[Saved entries]
##############################

(* ===== verification/Interleave.v ===== *)
(** * The model file written in two steps, interleaved with restarts

    [System] runs a training run as one event: [train_model] reads the
    data, fits, and writes [MODEL_PATH] at once.  The code writes the
    file in two steps (models.py, lines 36-37): [open(MODEL_PATH, 'wb')]
    creates or truncates it, then [pickle.dump] fills it; and the
    training script and the service are two processes.  Here a training
    run is three events of the training process: [TStart p] runs lines
    19-34 on the disk ([train_pipeline]) and keeps the fitted pipeline,
    [TOpen] truncates [MODEL_PATH] ([open_wb]), [TDump] writes the
    pipeline ([pickle_dump]).  The service events are those of [System]:
    a (re)start [CBoot] and a request [CServe].

    [interleaved_refines]: every run in which the service is not
    restarted between an [open] and its [dump] answers its requests as a
    run of the atomic system of [System] does, so the theorems of
    [System] hold for it.  [restart_during_dump]: a restart inside that
    window loads the empty file; the start-up handler swallows the
    [EOFError] and the service answers HTTP 500 although the training
    succeeded and the disk now holds the new pickle.
    [served_outside_window]: the liveness of the service, once it has a
    model and the disk a pickle, every request of every schedule without
    a restart in such a window is answered with a response.

    Only one training process runs at a time ([TStart] is enabled when
    the trainer is idle); the partial writes of [pickle.dump] are not
    modelled (a reader then sees the empty file or a truncated pickle,
    and both fail to load). *)

From Stdlib Require Import Ascii String.
From Stdlib Require Import List Arith Lia Bool ZArith Setoid Morphisms.
From S2P Require Import Prelude Masker Models Api System.
Import ListNotations.
Open Scope list_scope.

Section Interleave.

Context {Model : Type} `{Classifier Model} `{Estimator Model} `{Shuffle}.

(** The training process: idle (not started, finished, or died with a
    traceback), holding the pipeline it fitted on the data at [p], or
    with [MODEL_PATH] open for writing. *)
Inductive trainer : Type :=
| TIdle
| TFitted (p : str) (m : Model)
| TOpened (p : str) (m : Model).

Record CState : Type := mk_cstate {
  cdisk : filesystem Model;
  cservice : ServiceState Model;
  ctrainer : trainer
}.

Inductive cevent : Type :=
| TStart (p : str)                 (* train_model(p), lines 19-34 *)
| TOpen                            (* line 36: open(MODEL_PATH, 'wb') *)
| TDump                            (* line 37: pickle.dump(pipeline, f) *)
| CBoot                            (* a (re)start of the FastAPI process *)
| CServe (request : EmailRequest). (* POST /classify_email *)

(** One event, when the process it belongs to can take it. *)
Definition cstep (s : CState) (ev : cevent) : option (CState * answer) :=
  match ev, ctrainer s with
  | TStart p, TIdle =>
      match train_pipeline p (cdisk s) with
      | Ret m => Some (mk_cstate (cdisk s) (cservice s) (TFitted p m), None)
      | Raise _ => Some (s, None)
      end
  | TOpen, TFitted p m =>
      Some (mk_cstate (open_wb (cdisk s) MODEL_PATH) (cservice s) (TOpened p m), None)
  | TDump, TOpened p m =>
      Some (mk_cstate (pickle_dump (cdisk s) MODEL_PATH m) (cservice s) TIdle, None)
  | CBoot, _ =>
      Some (mk_cstate (cdisk s) (load_classification_model (cdisk s) initial_state) (ctrainer s), None)
  | CServe req, _ => Some (s, Some (classify_email_endpoint (cservice s) req))
  | _, _ => None
  end.

(** A schedule of events; [None] when one of them is not enabled. *)
Fixpoint crun (s : CState) (evs : list cevent) : option (CState * list answer) :=
  match evs with
  | [] => Some (s, [])
  | ev :: evs' =>
      match cstep s ev with
      | None => None
      | Some (s1, out) =>
          match crun s1 evs' with
          | None => None
          | Some (s2, outs) => Some (s2, out :: outs)
          end
      end
  end.

Definition opened (tr : trainer) : bool :=
  match tr with TOpened _ _ => true | _ => false end.

(** No restart of the service between an [open] and the next [dump];
    [o] tells whether the file is open at the start. *)
Fixpoint no_boot_in_window (o : bool) (evs : list cevent) : bool :=
  match evs with
  | [] => true
  | TOpen :: evs' => no_boot_in_window true evs'
  | TDump :: evs' => no_boot_in_window false evs'
  | CBoot :: evs' => negb o && no_boot_in_window o evs'
  | _ :: evs' => no_boot_in_window o evs'
  end.

(** The answers to the requests of a run, in order. *)
Definition responses (outs : list answer) : list (outcome EmailResponse) :=
  flat_map (fun a => match a with Some r => [r] | None => [] end) outs.

(** The interleaved state [c] stands for the atomic state [a]: same
    service; the disk of [a] is the one the training run read, and [c]'s
    is that disk, or it with [MODEL_PATH] truncated while open. *)
Definition sim (c : CState) (a : SystemState Model) : Prop :=
  cservice c = service a /\
  match ctrainer c with
  | TIdle => fs_equiv (cdisk c) (disk a)
  | TFitted p m => fs_equiv (cdisk c) (disk a) /\ train_pipeline p (disk a) = Ret m
  | TOpened p m => fs_equiv (cdisk c) (open_wb (disk a) MODEL_PATH) /\ train_pipeline p (disk a) = Ret m
  end.

End Interleave.

Arguments trainer Model : clear implicits.
Arguments CState Model : clear implicits.

Section InterleaveFacts.

Context {Model : Type} `{Classifier Model} `{Estimator Model} `{Shuffle}.

Lemma responses_app (l1 l2 : list answer) : responses (l1 ++ l2) = responses l1 ++ responses l2.
Proof. apply flat_map_app. Qed.

Lemma sys_run_app (a : SystemState Model) l1 l2 :
  sys_run a (l1 ++ l2) =
  (fst (sys_run (fst (sys_run a l1)) l2), snd (sys_run a l1) ++ snd (sys_run (fst (sys_run a l1)) l2)).
Proof.
  revert a. induction l1 as [|ev l1 IH]; intros a; cbn [app].
  - cbn [sys_run fst snd app]. now destruct (sys_run a l2).
  - rewrite !sys_run_cons, IH. reflexivity.
Qed.

Lemma train_model_pipeline p (fs : filesystem Model) m :
  train_pipeline p fs = Ret m -> train_model p fs = Ret (fs_write fs MODEL_PATH (PickleFile m)).
Proof. intros Hp. unfold train_model. now rewrite Hp. Qed.

(** Each step outside the window is matched by at most one step of the
    atomic system, with the same answers. *)
Lemma cstep_sim (c c' : CState Model) a ev out :
  sim c a -> cstep c ev = Some (c', out) -> (ev = CBoot -> opened (ctrainer c) = false) ->
  exists aevs, sim c' (fst (sys_run a aevs)) /\ responses (snd (sys_run a aevs)) = responses [out].
Proof.
  destruct c as [d sv tr]. intros [Hsv Htr] Hst Hb. cbn [cservice ctrainer cdisk] in *. subst sv.
  destruct ev as [p| | | |req]; [destruct tr as [|p0 m0|p0 m0]..|]; cbn in Hst; try discriminate.
  - destruct (train_pipeline p d) as [m|e] eqn:Ep; injection Hst as <- <-; exists [].
    + split; [|reflexivity]. split; [reflexivity|]. cbn. split; [exact Htr|].
      now rewrite <- (train_pipeline_Proper p p eq_refl _ _ Htr).
    + split; [split; [reflexivity|exact Htr]|reflexivity].
  - injection Hst as <- <-. exists []. destruct Htr as [Hd Hp].
    split; [|reflexivity]. split; [reflexivity|]. cbn. split; [|exact Hp].
    apply fs_write_Proper; auto.
  - injection Hst as <- <-. destruct Htr as [Hd Hp]. exists [Train p0].
    cbn [sys_run sys_step]. rewrite (train_model_pipeline _ _ _ Hp).
    split; [|reflexivity]. split; [reflexivity|]. cbn.
    transitivity (pickle_dump (open_wb (disk a) MODEL_PATH) MODEL_PATH m0);
      [apply fs_write_Proper; auto|apply fs_write_twice].
  - injection Hst as <- <-. exists [Boot]. split; [|reflexivity].
    split; [cbn; now apply load_classification_model_Proper|exact Htr].
  - injection Hst as <- <-. exists [Boot]. destruct Htr as [Hd Hp].
    split; [|reflexivity]. split; [cbn; now apply load_classification_model_Proper|split; assumption].
  - discriminate (Hb eq_refl).
  - injection Hst as <- <-. exists [Serve req]. split; [split; [reflexivity|exact Htr]|reflexivity].
Qed.

(** The window flag follows the trainer along the run. *)
Lemma no_boot_step (c c' : CState Model) ev out evs :
  cstep c ev = Some (c', out) -> no_boot_in_window (opened (ctrainer c)) (ev :: evs) = true ->
  (ev = CBoot -> opened (ctrainer c) = false) /\ no_boot_in_window (opened (ctrainer c')) evs = true.
Proof.
  destruct c as [d sv tr]. cbn [ctrainer].
  destruct ev as [p| | | |req], tr as [|p0 m0|p0 m0]; cbn; try discriminate;
    try (destruct (train_pipeline p d)); intros Hst Hw; injection Hst as <- <-; cbn;
    repeat match goal with H : _ && _ = true |- _ => apply andb_prop in H as [? ?] end;
    (split; [intros Hev; try discriminate; cbn in *; now apply negb_true_iff|assumption]).
Qed.

(** C24: the atomic system of [System] is a correct abstraction of the
    interleaved one as long as the service is not restarted while the
    model file is open: every such run answers its requests exactly as
    some run of [sys_run] does, and ends in a state that again stands for
    the atomic one.  (Requests, training steps and restarts outside the
    window interleave freely.) *)
Theorem interleaved_refines (c c' : CState Model) a evs outs :
  sim c a -> no_boot_in_window (opened (ctrainer c)) evs = true -> crun c evs = Some (c', outs) ->
  exists aevs, sim c' (fst (sys_run a aevs)) /\ responses (snd (sys_run a aevs)) = responses outs.
Proof.
  revert c a outs. induction evs as [|ev evs IH]; intros c a outs Hs Hw Hr.
  - injection Hr as <- <-. exists []. split; [exact Hs|reflexivity].
  - cbn [crun] in Hr. destruct (cstep c ev) as [[c1 out]|] eqn:E1; [|discriminate].
    destruct (crun c1 evs) as [[c2 outs2]|] eqn:E2; [|discriminate]. injection Hr as <- <-.
    destruct (no_boot_step _ _ _ _ _ E1 Hw) as [Hb Hw'].
    destruct (cstep_sim _ _ _ _ _ Hs E1 Hb) as (aevs1 & Hs1 & Hr1).
    destruct (IH _ _ _ Hs1 Hw' E2) as (aevs2 & Hs2 & Hr2).
    exists (aevs1 ++ aevs2). rewrite sys_run_app. cbn [fst snd]. split; [exact Hs2|].
    change (out :: outs2) with ([out] ++ outs2). now rewrite !responses_app, Hr1, Hr2.
Qed.

(** C33: a restart of the service between the [open] and the [dump] of a
    successful training run leaves it without a model: it loads the
    empty file, the start-up handler swallows the [EOFError], and the
    next request is answered HTTP 500, whatever model the service had
    before, although the disk now holds the new pickle. *)
Theorem restart_during_dump (c : CState Model) p m req :
  ctrainer c = TIdle -> train_pipeline p (cdisk c) = Ret m ->
  crun c [TStart p; TOpen; CBoot; TDump; CServe req] =
  Some (mk_cstate (pickle_dump (open_wb (cdisk c) MODEL_PATH) MODEL_PATH m) initial_state TIdle,
        [None; None; None; None; Some (Raise (HTTPException 500 (lit "Model not loaded")))]).
Proof.
  destruct c as [d sv tr]. cbn [ctrainer cdisk]. intros -> Hp.
  cbn [crun cstep ctrainer cdisk cservice]. rewrite Hp.
  cbn [crun cstep ctrainer cdisk cservice]. unfold load_classification_model.
  rewrite load_model_open. reflexivity.
Qed.

(** The service has a model, and the disk holds a pickle whenever the
    model file is not open for writing. *)
Definition cserving (c : CState Model) : Prop :=
  (exists m, model (cservice c) = Some m) /\
  (opened (ctrainer c) = false -> exists m, cdisk c MODEL_PATH = Some (PickleFile m)).

(** Every step but a restart inside the window keeps [cserving]. *)
Lemma cstep_serving (c c' : CState Model) ev out :
  cserving c -> cstep c ev = Some (c', out) -> (ev = CBoot -> opened (ctrainer c) = false) ->
  cserving c'.
Proof.
  destruct c as [d sv tr]. intros [Hm Hd] Hst Hb. cbn [cservice cdisk ctrainer] in *.
  destruct ev as [p| | | |req]; [destruct tr as [|p0 m0|p0 m0]..|]; cbn in Hst, Hd; try discriminate.
  - destruct (train_pipeline p d); injection Hst as <- <-; split; auto.
  - injection Hst as <- <-. split; [exact Hm|discriminate].
  - injection Hst as <- <-. split; [exact Hm|intros _; exists m0; apply fs_write_same].
  - injection Hst as <- <-. destruct (Hd (Hb eq_refl)) as [m Hp].
    split; [|exact Hd]. cbn. unfold load_classification_model. rewrite (load_model_pickle _ _ Hp). eexists; reflexivity.
  - injection Hst as <- <-. destruct (Hd (Hb eq_refl)) as [m Hp].
    split; [|exact Hd]. cbn. unfold load_classification_model. rewrite (load_model_pickle _ _ Hp). eexists; reflexivity.
  - discriminate (Hb eq_refl).
  - injection Hst as <- <-. split; assumption.
Qed.

(** A state with a model answers a request with a response. *)
Lemma cstep_serving_answer (c c' : CState Model) ev a :
  cserving c -> cstep c ev = Some (c', Some a) -> exists resp, a = Ret resp.
Proof.
  destruct c as [d sv tr]. intros [[m Hm] _] Hst. cbn [cservice] in Hm.
  destruct ev as [p| | | |req]; [destruct tr as [|p0 m0|p0 m0]..|]; cbn in Hst; try discriminate;
    try (destruct (train_pipeline p d)); injection Hst as <- Ha; try discriminate.
  subst a. exact (endpoint_with_model _ req m Hm).
Qed.

(** C22: once the service has loaded a model and the model file holds a
    pickle, every request of every later schedule is answered with a
    response, never with HTTP 500, whatever the training runs (failed or
    successful) and restarts, provided no restart falls between an
    [open(MODEL_PATH, 'wb')] and its [pickle.dump]: a restart outside
    that window finds a pickle, the one of the last completed training
    run or the one that was there.  [restart_during_dump] shows the
    proviso is needed. *)
Theorem served_outside_window (c c' : CState Model) evs outs :
  (exists m, model (cservice c) = Some m) -> (exists m, cdisk c MODEL_PATH = Some (PickleFile m)) ->
  ctrainer c = TIdle -> no_boot_in_window false evs = true -> crun c evs = Some (c', outs) ->
  forall a, In a (responses outs) -> exists resp, a = Ret resp.
Proof.
  intros Hm Hd Ht. replace false with (opened (ctrainer c)) by now rewrite Ht.
  assert (Hs : cserving c) by (split; [exact Hm|intros _; exact Hd]). clear Hm Hd Ht.
  revert c outs Hs. induction evs as [|ev evs IH]; intros c outs Hs Hw Hr a Ha.
  - injection Hr as <- <-. destruct Ha.
  - cbn [crun] in Hr. destruct (cstep c ev) as [[c1 out]|] eqn:E1; [|discriminate].
    destruct (crun c1 evs) as [[c2 outs2]|] eqn:E2; [|discriminate]. injection Hr as <- <-.
    destruct (no_boot_step _ _ _ _ _ E1 Hw) as [Hb Hw'].
    change (out :: outs2) with ([out] ++ outs2) in Ha. rewrite responses_app in Ha.
    apply in_app_or in Ha as [Ha|Ha].
    + destruct out as [o|]; [|destruct Ha]. destruct Ha as [<-|[]].
      exact (cstep_serving_answer _ _ _ _ Hs E1).
    + exact (IH _ _ (cstep_serving _ _ _ _ Hs E1 Hb) Hw' E2 a Ha).
Qed.

End InterleaveFacts.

##############################

## Exercise objective
Among the lines above, find those with the word "CServe". Copy them.

## Reply to the task
    a (re)start [CBoot] and a request [CServe].
| CServe (request : EmailRequest). (* POST /classify_email *)
  | CServe req, _ => Some (s, Some (classify_email_endpoint (cservice s) req))
  crun c [TStart p; TOpen; CBoot; TDump; CServe req] =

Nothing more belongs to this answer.